Ethics Alarms Presents …The Kaboom! The First Recipient: Fun Mom Judy Viger

kaboom

With this post, I am introducing the Kaboom!, a special category reserved for cases that should require no ethics commentary from me, since the ethical breach is beyond obvious, but where the individual’s ethics alarms have proven so spectacularly useless that attention must be paid.

The name of the award derives from the sound my head made as I read the story, because I don’t know how to spell the sound my brains made when they hit hit the ceiling and then slowly fell to the floor.

The first Kaboom! goes to the most deserving Judy Viger, 33, of Gansevoort, New York. Viger is taking a plea deal after being charged with five counts of endangering the welfare of a child.

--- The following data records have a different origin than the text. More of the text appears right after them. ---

(* ===== verification/Process.v ===== *)
(** * Processes: goroutines, signals, servers and the stop channel

    A process is its goroutines, each the list of what it still has to do, the
    channel [stopCh], the pending signal, and its HTTP servers.  A step is one
    goroutine doing its next instruction, or the outside: a signal, a request.
    What the loops and the handlers do to the state is a parameter. *)

From Stdlib Require Import ZArith Lia String.
From stdpp Require Import base option list.
From S2P Require Import Prelude.
Open Scope Z_scope.
Open Scope go_scope.

(** ** http.Server

    [Shutdown] closes the listener and makes [Serve] return at once; it returns
    itself when no request is active, or when its context ends. *)
Record HttpServer : Type := mkHttpServer {
  hs_listening : bool;
  hs_inShutdown : bool;
  hs_active : nat
}.

Definition new_server : HttpServer := mkHttpServer false false 0.
Definition start_listening (s : HttpServer) : HttpServer := mkHttpServer true (hs_inShutdown s) (hs_active s).
Definition shut_down (s : HttpServer) : HttpServer := mkHttpServer false true (hs_active s).
Definition set_active (n : nat) (s : HttpServer) : HttpServer :=
  mkHttpServer (hs_listening s) (hs_inShutdown s) n.

Inductive Port : Type := MainPort | WebhookPort.

(** ** Goroutines *)

(** The loops, and what else may act on the state of the process. *)
Inductive Actor : Type :=
  | RefreshLoop | BroadcastLoop | RebalancingLoop | WatcherRun | Informers
  | InferenceWorkerLoop | PressureLoop
  | HandlerOf (port : Port)
  | OtherClient.

Inductive instr : Type :=
  | IGo (body : list instr)
  | INewTicker (interval : Z)
  | IAwaitSignal
  | ICloseStopCh
  | IOnce (body : list instr)
  | IOnceDone
  | IShutdown (port : Port)
  | IShutdownReturn (port : Port)
  | IListenAndServe (port : Port) (fatal : bool)
  | IServe (port : Port)
  | ISelectLoop (who : Actor)
  | IRangeLoop (who : Actor).

(** [sync.Once]: a second caller waits until the first has returned. *)
Inductive Once : Type := OnceNew | OnceRunning | OnceOver.

Record Proc {X : Type} : Type := mkProc {
  pr_goroutines : list (list instr);
  pr_exit : option Z;
  pr_signal : bool;
  pr_stopped : bool;
  pr_once : Once;
  pr_server : HttpServer;
  pr_webhook : HttpServer;
  pr_world : X
}.
Arguments Proc X : clear implicits.
Arguments mkProc {X}.

(** How a step that has a choice goes: whether the address can be listened on,
    whether a shutdown ran out of time, a tick with or without an effect on the
    state, the closed channel. *)
Inductive choice {E : Type} : Type :=
  | Proceed
  | CannotListen
  | TimedOut
  | Tick (e : option E)
  | StopReceived.
Arguments choice E : clear implicits.

Inductive label {E : Type} : Type :=
  | LGo (k : nat) (c : choice E)
  | LSignal
  | LAccept (port : Port)
  | LFinish (port : Port)
  | LEffect (who : Actor) (e : E).
Arguments label E : clear implicits.

Section process.
Context {X E : Type} (exec : X → E → outcome X) (allows : Actor → E → bool).
Implicit Types p : Proc X.

Definition set_goroutines gs p : Proc X :=
  mkProc gs (pr_exit p) (pr_signal p) (pr_stopped p) (pr_once p) (pr_server p) (pr_webhook p) (pr_world p).
Definition set_exit code p : Proc X :=
  mkProc (pr_goroutines p) (Some code) (pr_signal p) (pr_stopped p) (pr_once p) (pr_server p) (pr_webhook p) (pr_world p).
Definition set_signal b p : Proc X :=
  mkProc (pr_goroutines p) (pr_exit p) b (pr_stopped p) (pr_once p) (pr_server p) (pr_webhook p) (pr_world p).
Definition set_stopped p : Proc X :=
  mkProc (pr_goroutines p) (pr_exit p) (pr_signal p) true (pr_once p) (pr_server p) (pr_webhook p) (pr_world p).
Definition set_once o p : Proc X :=
  mkProc (pr_goroutines p) (pr_exit p) (pr_signal p) (pr_stopped p) o (pr_server p) (pr_webhook p) (pr_world p).
Definition set_world x p : Proc X :=
  mkProc (pr_goroutines p) (pr_exit p) (pr_signal p) (pr_stopped p) (pr_once p) (pr_server p) (pr_webhook p) x.

Definition server_of (port : Port) p : HttpServer :=
  match port with MainPort => pr_server p | WebhookPort => pr_webhook p end.
Definition set_server (port : Port) s p : Proc X :=
  match port with
  | MainPort =>
      mkProc (pr_goroutines p) (pr_exit p) (pr_signal p) (pr_stopped p) (pr_once p) s (pr_webhook p) (pr_world p)
  | WebhookPort =>
      mkProc (pr_goroutines p) (pr_exit p) (pr_signal p) (pr_stopped p) (pr_once p) (pr_server p) s (pr_world p)
  end.

Definition effect (e : E) p : outcome (Proc X) := x ← exec (pr_world p) e; Done (set_world x p).

(** A turn of a loop for its ticker. *)
Definition turn (who : Actor) (c : choice E) p : option (outcome (Proc X)) :=
  match c with
  | Tick None => Some (Done p)
  | Tick (Some e) => if allows who e then Some (effect e p) else None
  | _ => None
  end.

(** The goroutine [k] does [i] and goes on with [rest].  [None]: it cannot. *)
Definition do_instr (k : nat) (i : instr) (rest : list instr) (c : choice E) p : option (outcome (Proc X)) :=
  let continue l p' := set_goroutines (<[k := l]> (pr_goroutines p)) p' in
  match i with
  | IGo body => Some (Done (set_goroutines (<[k := rest]> (pr_goroutines p) ++ [body])%list p))
  | INewTicker interval => if 0 <? interval then Some (Done (continue rest p)) else Some Panicked
  | IAwaitSignal => if pr_signal p then Some (Done (continue rest (set_signal false p))) else None
  | ICloseStopCh => if pr_stopped p then Some Panicked else Some (Done (continue rest (set_stopped p)))
  | IOnce body =>
      match pr_once p with
      | OnceNew => Some (Done (continue (body ++ IOnceDone :: rest)%list (set_once OnceRunning p)))
      | OnceRunning => None
      | OnceOver => Some (Done (continue rest p))
      end
  | IOnceDone => Some (Done (continue rest (set_once OnceOver p)))
  | IShutdown port => Some (Done (continue rest (set_server port (shut_down (server_of port p)) p)))
  | IShutdownReturn port =>
      match c with
      | TimedOut => Some (Done (continue rest p))
      | _ => if (hs_active (server_of port p) =? 0)%nat then Some (Done (continue rest p)) else None
      end
  | IListenAndServe port fatal =>
      if hs_inShutdown (server_of port p) then Some (Done (continue rest p))
      else
        match c with
        | CannotListen => if fatal then Some (Done (set_exit 1 p)) else Some (Done (continue rest p))
        | _ => Some (Done (continue (IServe port :: rest) (set_server port (start_listening (server_of port p)) p)))
        end
  | IServe port => if hs_inShutdown (server_of port p) then Some (Done (continue rest p)) else None
  | ISelectLoop who =>
      match c with
      | StopReceived => if pr_stopped p then Some (Done (continue rest p)) else None
      | _ => turn who c p
      end
  | IRangeLoop who => turn who c p
  end.

(** The process ends when its first goroutine does. *)
Definition go_step (k : nat) (c : choice E) p : option (outcome (Proc X)) :=
  match pr_goroutines p !! k with
  | None => None
  | Some [] => if (k =? 0)%nat then Some (Done (set_exit 0 p)) else None
  | Some (i :: rest) => do_instr k i rest c p
  end.

Definition step (l : label E) p : option (outcome (Proc X)) :=
  match pr_exit p with
  | Some _ => None
  | None =>
      match l with
      | LGo k c => go_step k c p
      | LSignal => Some (Done (set_signal true p))
      | LAccept port =>
          let s := server_of port p in
          if hs_listening s then Some (Done (set_server port (set_active (S (hs_active s)) s) p)) else None
      | LFinish port =>
          let s := server_of port p in
          match hs_active s with
          | O => None
          | S n => Some (Done (set_server port (set_active n s) p))
          end
      | LEffect who e =>
          let may :=
            match who with
            | HandlerOf port => negb (hs_active (server_of port p) =? 0)%nat
            | OtherClient => true
            | _ => false
            end in
          if may && allows who e then Some (effect e p) else None
      end
  end.

(** The event a step carries into the state, if it carries one. *)
Definition event_of (l : label E) : option E :=
  match l with
  | LGo _ (Tick e) => e
  | LEffect _ e => Some e
  | _ => None
  end.

(** The runs whose events satisfy [ok]; a run may end in a panic. *)
Inductive reachable (ok : X → E → Prop) (start : Proc X) : outcome (Proc X) → Prop :=
  | reachable_start : reachable ok start (Done start)
  | reachable_step p l o :
      reachable ok start (Done p) → (∀ e, event_of l = Some e → ok (pr_world p) e) →
      step l p = Some o → reachable ok start o.

(** The run of a list of steps. *)
Fixpoint run_labels (ls : list (label E)) p : option (outcome (Proc X)) :=
  match ls with
  | [] => Some (Done p)
  | l :: ls => match step l p with Some (Done p') => run_labels ls p' | _ => None end
  end.

Definition start_process (main : list instr) (others : list (list instr)) (x : X) : Proc X :=
  mkProc (main :: others) None false false OnceNew new_server new_server x.
End process.

(** ** What a program must be, to run without a panic *)

(** How often [stopCh] is closed, outside of the [sync.Once]. *)
Fixpoint closes (i : instr) : nat :=
  match i with
  | IGo body => list_sum (map closes body)
  | ICloseStopCh => 1
  | _ => 0
  end.
Definition closes_of (l : list instr) : nat := list_sum (map closes l).

(** Intervals are positive, and the [sync.Once] closes at most [b] times. *)
Fixpoint instr_ok (b : nat) (i : instr) : bool :=
  match i with
  | IGo body => forallb (instr_ok b) body
  | INewTicker interval => 0 <? interval
  | IOnce body => (closes_of body <=? b)%nat && forallb (instr_ok b) body
  | _ => true
  end.

Definition closing_budget {X} (b : nat) (p : Proc X) : nat :=
  sum_list_with closes_of (pr_goroutines p) + (if pr_stopped p then 1 else 0) +
  match pr_once p with OnceNew => b | _ => 0 end.

Definition proc_inv {X} (b : nat) (J : X → Prop) (p : Proc X) : Prop :=
  Forall (λ l, forallb (instr_ok b) l = true) (pr_goroutines p) ∧ (closing_budget b p ≤ 1)%nat ∧ J (pr_world p).

(** ** Lemmas on goroutines *)
Lemma sum_insert {A} (f : A → nat) (l : list A) k x y :
  l !! k = Some x → (sum_list_with f (<[k := y]> l) + f x = sum_list_with f l + f y)%nat.
Proof.
  revert k. induction l as [|z l IH]; intros [|k] Hk; csimpl in *; simplify_eq/=; [lia|].
  pose proof (IH k Hk). lia.
Qed.

Lemma closes_cons i l : closes_of (i :: l) = (closes i + closes_of l)%nat.
Proof. done. Qed.

Lemma closes_app l1 l2 : closes_of (l1 ++ l2)%list = (closes_of l1 + closes_of l2)%nat.
Proof. unfold closes_of. by rewrite map_app, list_sum_app. Qed.

Section runs.
Context {X E : Type} (exec : X → E → outcome X) (allows : Actor → E → bool).
Context (b : nat) (J : X → Prop) (ok : X → E → Prop).
Implicit Types p : Proc X.

Hypothesis exec_ok : ∀ x e, J x → ok x e → ∃ x', exec x e = Done x' ∧ J x'.

Lemma goroutine_ok p k i rest :
  proc_inv b J p → pr_goroutines p !! k = Some (i :: rest) →
  instr_ok b i = true ∧ forallb (instr_ok b) rest = true.
Proof. intros [Hf _] Hk. pose proof (Forall_lookup_1 _ _ _ _ Hf Hk) as H. cbn in H. by apply andb_true_iff in H. Qed.

(** A goroutine that goes on with [l], and may start others, in a process that
    is otherwise [p']. *)
Lemma continue_inv p p' k i rest l new :
  proc_inv b J p → pr_goroutines p !! k = Some (i :: rest) →
  forallb (instr_ok b) l = true → Forall (λ l, forallb (instr_ok b) l = true) new →
  J (pr_world p') →
  pr_goroutines p' = (<[k := l]> (pr_goroutines p) ++ new)%list →
  (closes_of l + sum_list_with closes_of new + (if pr_stopped p' then 1 else 0) +
     match pr_once p' with OnceNew => b | _ => 0 end ≤
   closes i + closes_of rest + (if pr_stopped p then 1 else 0) + match pr_once p with OnceNew => b | _ => 0 end)%nat →
  proc_inv b J p'.
Proof.
  intros (Hf & Hb & HJ) Hk Hl Hnew HJ' Hg Hc. split; [|split; [|done]].
  - rewrite Hg. apply Forall_app. split; [|done]. by apply Forall_insert.
  - unfold closing_budget in *. rewrite Hg, sum_list_with_app.
    pose proof (sum_insert closes_of _ _ _ l Hk) as Hs. rewrite closes_cons in Hs. lia.
Qed.

Lemma effect_inv e p :
  proc_inv b J p → ok (pr_world p) e → ∃ p', effect exec e p = Done p' ∧ proc_inv b J p'.
Proof.
  intros Hp Hok. unfold effect. destruct (exec_ok (pr_world p) e) as (x & -> & HJ); [apply Hp|done|].
  eexists. split; [done|]. destruct Hp as (? & ? & _). by split_and!.
Qed.

Lemma turn_inv who c p o :
  proc_inv b J p → (∀ e, c = Tick (Some e) → ok (pr_world p) e) → turn exec allows who c p = Some o →
  ∃ p', o = Done p' ∧ proc_inv b J p'.
Proof.
  intros Hp Hok. destruct c as [| | |[e|]|]; cbn; try done; [|intros [= <-]; by exists p].
  destruct (allows who e); [|done]. intros [= <-]. by apply effect_inv, Hok.
Qed.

Just for fun, let me tell this story in stages, and let me know when you hear the Kaboom!

1.Police arrested Viger for after she arranged to have two strippers perform at her son’s 16th birthday party in November.

2. Some of the party-goers were 14.

3. The two women performed lap dances for the male teenaged guests, and the birthday boy, of course.

4. Viger did nothing to stop it.

5. One teenaged boy sustained a bitten nipple.

6. Viger then posted pictures of the proceedings on Facebook.

How did you do?

My head went off at #1.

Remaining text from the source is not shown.